Leonard Holt was a paragon of respectability. He was a middle-aged, hard-working lab technician who had worked at the same Pennsylvania paper mill for nineteen years. Having been a Boy Scout leader, an affectionate father, a member of the local fire brigade, and a regular church attender, he was admired as a model in his community. Until that image exploded in a well-planned for of bloodshed one brisk October morning.
A proficient marksman, Leonard Holt stuffed two pistols in his coat pockets and drove to the mill. He stalked slowly into his shop and began shooting with calculated frenzy. He filled several co-workers with two or three bullets apiece, firing more than thirty shots, killing some men he had known for more than fifteen years. When the posse found him standing defiantly in his doorway, he snarled, “Come and get me, you—I’m not taking any more of your--!” Bewilderment swept the community.

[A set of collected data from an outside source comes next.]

Lemma scan_from_plus (fuel : nat) :
  ∀ q s,
    Forall (fun pc => match pc with
                      | PChar c => p c = false
                      | PMatch _ _ => True
                      end)
      (scan_from fuel (Plus (Chr p)) q s).
Proof.
  induction fuel as [|fuel IH]; intros q s; [constructor|].
  cbn [scan_from]. rewrite match_at_plus.
  pose proof (span_app p s) as Happ.
  pose proof (span_rest p s) as Hrest.
  destruct (span p s) as [[|x a] b]; cbn [fst snd] in *.
  - destruct s as [|c s']; [constructor|].
    constructor; [by apply (Hrest c s')|apply IH].
  - destruct s as [|c s']; [done|].
    cbn [rest].
    assert (String.length (String c s') - String.length b
            = S (String.length a))%nat as ->.
    { rewrite Happ. change (String x a +:+ b) with (String x (a +:+ b)).
      cbn [String.length]. rewrite length_app. lia. }
    cbv beta iota. constructor; [done|apply IH].
Qed.

(** The characters of a text in which every run of the class has been
    replaced. *)
Lemma sub_plus_chars (repl : list string -> string) (q : ascii -> bool)
    (s : string) :
  (∀ gs, all_chars q (repl gs) = true) ->
  (∀ c, p c = false -> q c = true) ->
  all_chars q (Re.sub (Plus (Chr p)) repl s) = true.
Proof.
  intros Hrepl Hq. unfold Re.sub, scan.
  pose proof (scan_from_plus (S (String.length s)) None s) as H.
  induction H as [|pc l Hpc _ IH]; [done|].
  cbn [fmap list_fmap concat_text]. rewrite all_chars_app, IH.
  destruct pc as [c|t gs]; [|by rewrite Hrepl].
  simpl. by rewrite (Hq c Hpc).
Qed.

(** A text without a character of the class is left as it is. *)
Lemma scan_from_plus_none (fuel : nat) :
  ∀ q s, (String.length s <= fuel)%nat ->
         all_chars (fun c => negb (p c)) s = true ->
         concat_text
           ((fun pc => match pc with
                       | PChar c => String c ""
                       | PMatch _ gs => " "
                       end) <$> scan_from fuel (Plus (Chr p)) q s) = s.
Proof.
  induction fuel as [|fuel IH]; intros q s Hl Hs.
  - destruct s; [done|simpl in Hl; lia].
  - cbn [scan_from]. rewrite match_at_plus.
    destruct s as [|c s']; [done|].
    simpl in Hs. apply andb_true_iff in Hs as [Hc Hs].
    apply negb_true_iff in Hc. cbn [span]. rewrite Hc.
    cbn [fmap list_fmap concat_text]. rewrite IH; [done| |done].
    simpl in Hl. lia.
Qed.

End ClassRuns.

Section NormalizedNames.
Import Text Re ET.

Variable nfkd : string -> string.

Lemma name_char_space (c : ascii) :
  is_lower c || is_digit c || is_char " " c = true ->
  is_space c || (is_lower c || is_digit c) = true.
Proof.
  destruct (is_lower c), (is_digit c); rewrite ?orb_true_r; try done.
  simpl. unfold is_char. intros ->%Ascii.eqb_eq. done.
Qed.

Lemma all_chars_join_space (q : ascii -> bool) (tokens : list string) :
  q " "%char = true ->
  Forall (fun t => all_chars q t = true) tokens ->
  all_chars q (join_space tokens) = true.
Proof.
  intros Hsp. induction 1 as [|t ts Ht Hts IH]; [done|].
  destruct ts as [|t' ts]; [done|].
  change (join_space (t :: t' :: ts))
    with (t +:+ " " +:+ join_space (t' :: ts)).
  rewrite !all_chars_app, Ht, IH. simpl. by rewrite Hsp.
Qed.

Lemma filter_chars_all (q : ascii -> bool) (s : string) :
  all_chars q s = true -> filter_chars q s = s.
Proof.
  induction s as [|c s IH]; [done|]. simpl.
  intros [-> Hs]%andb_true_iff. by rewrite IH.
Qed.

Lemma map_chars_id (f : ascii -> ascii) (q : ascii -> bool) (s : string) :
  (∀ c, q c = true -> f c = c) -> all_chars q s = true -> map_chars f s = s.
Proof.
  intros Hf. induction s as [|c s IH]; [done|]. simpl.
  intros [Hc Hs]%andb_true_iff. by rewrite (Hf c Hc), IH.
Qed.

(** The tokens of a normalized name. *)
Lemma normalize_name_split (name : string) :
  normalize_name nfkd name = join_space (py_split (normalize_name nfkd name))
  ∧ Forall name_token (py_split (normalize_name nfkd name)).
Proof.
  unfold normalize_name at 2 3.
  set (text := Re.sub NOT_NAME_CHARS_RE (fun _ => " ") _).
  assert (Forall name_token (py_split text)) as Htokens.
  { apply py_split_from_tokens; [|done].
    eapply all_chars_impl; [apply name_char_space|].
    apply sub_plus_chars; [done|].
    intros c Hc. by apply negb_false_iff in Hc. }
  rewrite py_split_join.
  - done.
  - eapply Forall_impl; [exact Htokens|]. intros t [Hne Ht].
    split; [done|]. eapply all_chars_impl; [|exact Ht].
    intros c Hc. unfold is_lower, is_digit, is_space in *.
    destruct c as [[] [] [] [] [] [] [] []]; done.
Qed.
Lemma guard_ok {E} b (e : E) : guard_err b e = Ok tt ↔ b = true.
Proof. destruct b; naive_solver. Qed.

Lemma and_iff (A B C D : Prop) : (A ↔ B) → (C ↔ D) → (A ∧ C ↔ B ∧ D).
Proof. tauto. Qed.

(** Decide a relation between a boolean test and its meaning: split the
    booleans, then arithmetic and congruence. *)
Ltac bool_meaning :=
  repeat match goal with
  | |- context [bool_decide ?P] => destruct (bool_decide_reflect P)
  | |- context [String.eqb ?x ?y] => destruct (String.eqb_spec x y)
  | |- context [Z.eqb ?x ?y] => destruct (Z.eqb_spec x y)
  | |- context [Z.ltb ?x ?y] => destruct (Z.ltb_spec x y)
  | |- context [Z.leb ?x ?y] => destruct (Z.leb_spec x y)
  | |- context [?f ?x] =>
      lazymatch type of x with bool => fail | _ => idtac end;
      lazymatch type of (f x) with bool => destruct (f x) end
  end; simpl; try done; split; intros; first [done | tauto | lia | intuition (congruence || lia)].

(** ** Machine integers *)

Definition two64 : Z := 18446744073709551616.

(** Go's [uint64] arithmetic wraps. *)
Definition u64 (z : Z) : Z := z mod two64.
Definition u64_succ (z : Z) : Z := u64 (z + 1).

Lemma u64_range z : (0 ≤ u64 z < two64)%Z.
Proof. apply Z.mod_pos_bound. done. Qed.

Lemma u64_succ_nowrap z : (0 ≤ z)%Z → (z + 1 < two64)%Z → u64_succ z = (z + 1)%Z.
Proof. intros. apply Z.mod_small. lia. Qed.

(** Go's [uint8] increment. *)
Definition u8_succ (z : Z) : Z := ((z + 1) mod 256)%Z.

Lemma u8_succ_nowrap z : (0 ≤ z)%Z → (z < 255)%Z → u8_succ z = (z + 1)%Z.
Proof. intros. apply Z.mod_small. lia. Qed.

(** ** Lists *)

Section lists.
Context {A : Type}.

(** The first element satisfying [f], with its index: Go's
    [for index, x := range l { if f(x) {...} }]. *)
Fixpoint find_index (f : A → bool) (l : list A) : option (nat * A) :=
  match l with
  | [] => None
  | x :: l =>
      if f x then Some (0, x)
      else match find_index f l with
           | Some (i, y) => Some (S i, y)
           | None => None
           end
  end.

Puzzled policemen and friends finally found a train of logic behind his brief reign of terror. Down deep within the heart of Leonard Holt rumbled the giant of resentment. His monk-like exterior concealed the seething hated within. The investigation yielded the following facts. Several victims had been promoted over him while he remained in the same position. More than one in Holt’s carpool had quit riding with him due to his reckless driving. The man was brimming with resentment-rage that could be held no longer. Beneath his picture in Time, the caption told the story: Responsible, Respectable, and Resentful.” ── Michael P. Green《Illustrations for Biblical Preaching》
Bruce Goodrich was being initiated into the cadet corps at Texas A & M University. One night, Bruce was forced to run until he dropped -- but he never got up. Bruce Goodrich died before he even entered college.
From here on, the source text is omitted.